* **WHAT YOU SHOULD DO**: Repeat, please, only the lines from the top of the data down to the line with "satisfies it. *)"; include both of those lines.

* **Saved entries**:
※ ※ ※
(** C34: a reverse breakpoint terminates at the most recent moment strictly
    before the current one whose state satisfies the condition, having replayed
    that state; it reports NOT_FOUND exactly when no earlier retained moment
    satisfies it. *)
Theorem reverse_breakpoint_latest {W} (k : keyframe_ring_t) (hk : replay_hooks_t W) (len : Z -> Z)
    (el : W -> Z -> Z) (rv : reverse_ctx_t W) (w : W) (cond : W -> bool) :
  recorded k hk len el -> rv_bound (k := k) (hk := hk) (el := el) rv ->
  retained k (epoch (rv_cur rv)) -> 0 <= offset (rv_cur rv) <= len (epoch (rv_cur rv)) ->
  let holds_at q := cond (recall (hk := hk) w q) = true in
  exists n, forall fuel, (n <= fuel)%nat ->
  exists rc rv' w' hit, reverse_breakpoint fuel (& rv) w (& cond) = Some (rc, rv', w', hit) /\
    ((rc = REVBREAK_OK /\ exists p, hit = Some p /\ reverse_position rv' = p /\ w' = recall (hk := hk) w p /\
      in_history k len p /\ pos_lt p (rv_cur rv) /\ holds_at p /\
      forall q, in_history k len q -> pos_lt p q -> pos_lt q (rv_cur rv) -> ~ holds_at q) \/
     (rc = REVBREAK_NOT_FOUND /\ hit = None /\
      forall q, in_history k len q -> pos_lt q (rv_cur rv) -> ~ holds_at q)).
Proof.
  intros H Hb Hr Ho holds_at. pose proof (rec_nonneg _ _ _ _ H _ Hr) as He.
  destruct (continue_walk H (& (bp_adapter cond)) w (rv_cur rv) He ltac:(lia) rv w Hb eq_refl Hr ltac:(lia))
    as [n Hn].
  exists n. intros fuel Hf. destruct (Hn fuel Hf) as (rc & rv' & w' & Hrun & _ & Hres).
  unfold reverse_breakpoint, reverse_continue. rewrite Hrun.
  destruct Hres as [(-> & H2 & H3 & H4 & H5 & H6) | (-> & H2)]; cbn [Z.eqb REVERSE_OK REVERSE_AT_START Pos.eqb].
  - do 4 eexists. split; [reflexivity|]. left. split; [reflexivity|]. exists (rv_cur rv').
    split_and!; try reflexivity; try assumption. intros q Hq H7 H8. unfold holds_at.
    specialize (H6 q Hq H7 H8). unfold bp_adapter in H6. rewrite H6. discriminate.
  - do 4 eexists. split; [reflexivity|]. right. split_and!; try reflexivity.
    intros q Hq H8. unfold holds_at. specialize (H2 q Hq H8). unfold bp_adapter in H2. rewrite H2. discriminate.
Qed.
Definition example_detector : divergence_t :=
  {| mode := DIVERGE_REPLAY; epoch := 6; sums := [11; 22; 33] ++ replicate 13 0;
     present := [true; true; true] ++ replicate 13 false; diverged := false; diverged_epoch := 0;
     diverged_component := 0; diverged_expected := 0; diverged_actual := 0; checks := 0; mismatches := 0 |}.

(** Component 1 diverges first, component 5 was never recorded. *)
Lemma divergence_first_kept_witness :
  exists k', (check_all (& example_detector) [(0, 11); (1, 23); (5, 0); (2, 33)]).2 = & k' /\
    diverged_epoch k' = 6 /\ diverged_component k' = 1 /\ diverged_actual k' = 23 /\
    diverged_expected k' = 22.
Proof.
  pose proof (divergence_first_kept example_detector [(0, 11); (1, 23); (5, 0); (2, 33)] eq_refl eq_refl
    ltac:(repeat constructor; unfold DIVERGE_MAX_COMPONENTS; cbn; lia)) as H.
  assert (first_mismatch example_detector [(0, 11); (1, 23); (5, 0); (2, 33)] = Some (1, 23)) as E
    by (vm_compute; reflexivity).
  rewrite E in H. destruct (check_all _ _) as [ok d']. cbn [snd].
  destruct H as (_ & _ & k' & H1 & _ & _ & H2 & H3 & H4 & H5).
  exists k'. split_and!; assumption.
Defined.

(** ** Record, journal, compare *)

(** A registered source: its component and checksum function. *)
Definition registered {W} (cf : Z * (W -> Z)) : diverge_source_t W := {| component := cf.1; source := & cf.2 |}.

(** The registry holds exactly [srcs], with distinct valid components. *)
Record registry {W} (g : kdiverge_state W) (srcs : list (Z * (W -> Z))) : Prop := {
  rg_count : g_nsources g = Z.of_nat (length srcs);
  rg_room : (length srcs <= 5)%nat;
  rg_sources : take (length srcs) (g_sources g) = registered <$> srcs;
  rg_range : Forall (fun c => 0 <= c < DIVERGE_MAX_COMPONENTS) srcs.*1;
  rg_distinct : NoDup srcs.*1;
  rg_arrays : length (g_rec_ids g) = 5%nat /\ length (g_rec_sums g) = 5%nat }.

Section scan.
Context {W : Type}.
Implicit Types (world : W) (srcs : list (Z * (W -> Z))) (d : ptr divergence_t).

Lemma scan_record_arrays world srcs d cb n ids vals :
  (n + length srcs <= length ids)%nat -> (n + length srcs <= length vals)%nat -> (length ids < 100)%nat ->
  exists ids' vals' d', scan_record_loop world (registered <$> srcs) d cb (Z.of_nat n) ids vals
    = (Z.of_nat (n + length srcs), ids', vals', d') /\
    take (n + length srcs) ids' = take n ids ++ srcs.*1 /\
    take (n + length srcs) vals' = take n vals ++ ((fun cf => cf.2 world) <$> srcs) /\
    (d <> NULL -> d' <> NULL).
Proof.
  revert d n ids vals; induction srcs as [|[c f] srcs IH]; intros d n ids vals Hi Hv Hb.
  { exists ids, vals, d. cbn. rewrite Nat.add_0_r, !app_nil_r. auto. }
  cbn [length] in Hi, Hv. rewrite fmap_cons.
  cbn [scan_record_loop registered source component fst snd].
  set (d1 := if cb then _ else d).
  rewrite u32_id by lia. replace (Z.of_nat n + 1) with (Z.of_nat (S n)) by lia.
  destruct (IH d1 (S n) (zset (Z.of_nat n) c ids) (zset (Z.of_nat n) (f world) vals))
    as (ids' & vals' & d' & Hr & Hti & Htv & Hd); rewrite ?length_zset; try lia.
  exists ids', vals', d'. cbn [length]. replace (n + S (length srcs))%nat with (S n + length srcs)%nat by lia.
  rewrite Hr, Hti, Htv, !take_zset_append, !fmap_cons, <- !app_assoc by lia. split_and!; try reflexivity.
  intros Hnn. apply Hd. subst d1. destruct cb; [|exact Hnn]. destruct d as [k|]; [|contradiction].
  cbn [divergence_record]. destruct (_ <=? c); [discriminate|]. destruct (mode k); discriminate.
Qed.

Lemma dense_loop_spec ids vals n i dense span :
  length dense = 16%nat -> 0 <= span <= 16 -> 0 <= i -> (Z.to_nat i + n <= length ids)%nat ->
  let js := take n (drop (Z.to_nat i) ids) in
  Forall (fun c => 0 <= c < DIVERGE_MAX_COMPONENTS) js -> NoDup js ->
  let '(dense', span') := dense_loop ids vals n i dense span in
  length dense' = 16%nat /\ span <= span' <= 16 /\
  (forall c, 0 <= c -> c ∉ js -> zget 0 dense' c = zget 0 dense c) /\
  (forall m c, js !! m = Some c -> zget 0 dense' c = zget 0 vals (i + Z.of_nat m) /\ c < span').
Proof.
  revert i dense span; induction n as [|n IH]; intros i dense span Hl Hs Hi Hn js HF HN.
  { cbn. split_and!; auto; try lia. intros m c Hc. subst js. rewrite take_0 in Hc. discriminate. }
  destruct (lookup_lt_is_Some_2 ids (Z.to_nat i) ltac:(lia)) as [id Hid].
  assert (js = id :: take n (drop (Z.to_nat (i + 1)) ids)) as Hjs.
  { subst js. rewrite (drop_S _ _ _ Hid). replace (Z.to_nat (i + 1)) with (S (Z.to_nat i)) by lia. reflexivity. }
  clearbody js. subst js. inversion HF as [|? ? Hc HF']; subst. inversion HN as [|? ? Hnin HN']; subst.
  assert (zget 0 ids i = id) as Hzid
    by (pose proof (zget_lookup 0 _ _ _ Hid) as HH; rewrite Z2Nat.id in HH by lia; exact HH).
  cbn [dense_loop]. rewrite Hzid.
  rewrite (proj2 (Z.leb_gt _ _)) by lia. unfold DIVERGE_MAX_COMPONENTS in Hc.
  set (dense1 := zset id _ dense). set (span1 := if span <? id + 1 then _ else _).
  assert (span <= span1 <= 16 /\ id < span1) as Hspan1 by (subst span1; destruct (Z.ltb_spec span (id + 1)); lia).
  specialize (IH (i + 1) dense1 span1 ltac:(subst dense1; rewrite length_zset; exact Hl) ltac:(lia) ltac:(lia) ltac:(lia) HF' HN').
  destruct (dense_loop ids vals n (i + 1) dense1 span1) as [dense' span'].
  destruct IH as (H1 & H2 & H3 & H4). split_and!; [exact H1 | lia | lia | |].
  - intros c Hc0 Hni. rewrite not_elem_of_cons in Hni. destruct Hni as [Hne Hni].
    rewrite H3 by assumption. subst dense1. rewrite zget_zset by lia.
    destruct (Z.eqb_spec id c); [congruence | reflexivity].
  - intros [|m] c Hm; cbn [lookup list_lookup] in Hm.
    + injection Hm as <-. rewrite Z.add_0_r. rewrite H3 by (assumption || lia). subst dense1.
      rewrite zget_zset, Z.eqb_refl by lia. split; [reflexivity | lia].
    + destruct (H4 m c Hm) as [H5 H6]. rewrite H5. split; [f_equal; lia | exact H6].
Qed.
※ ※ ※
* **OUTPUT BELOW**:
(** C34: a reverse breakpoint terminates at the most recent moment strictly
    before the current one whose state satisfies the condition, having replayed
    that state; it reports NOT_FOUND exactly when no earlier retained moment
    satisfies it. *)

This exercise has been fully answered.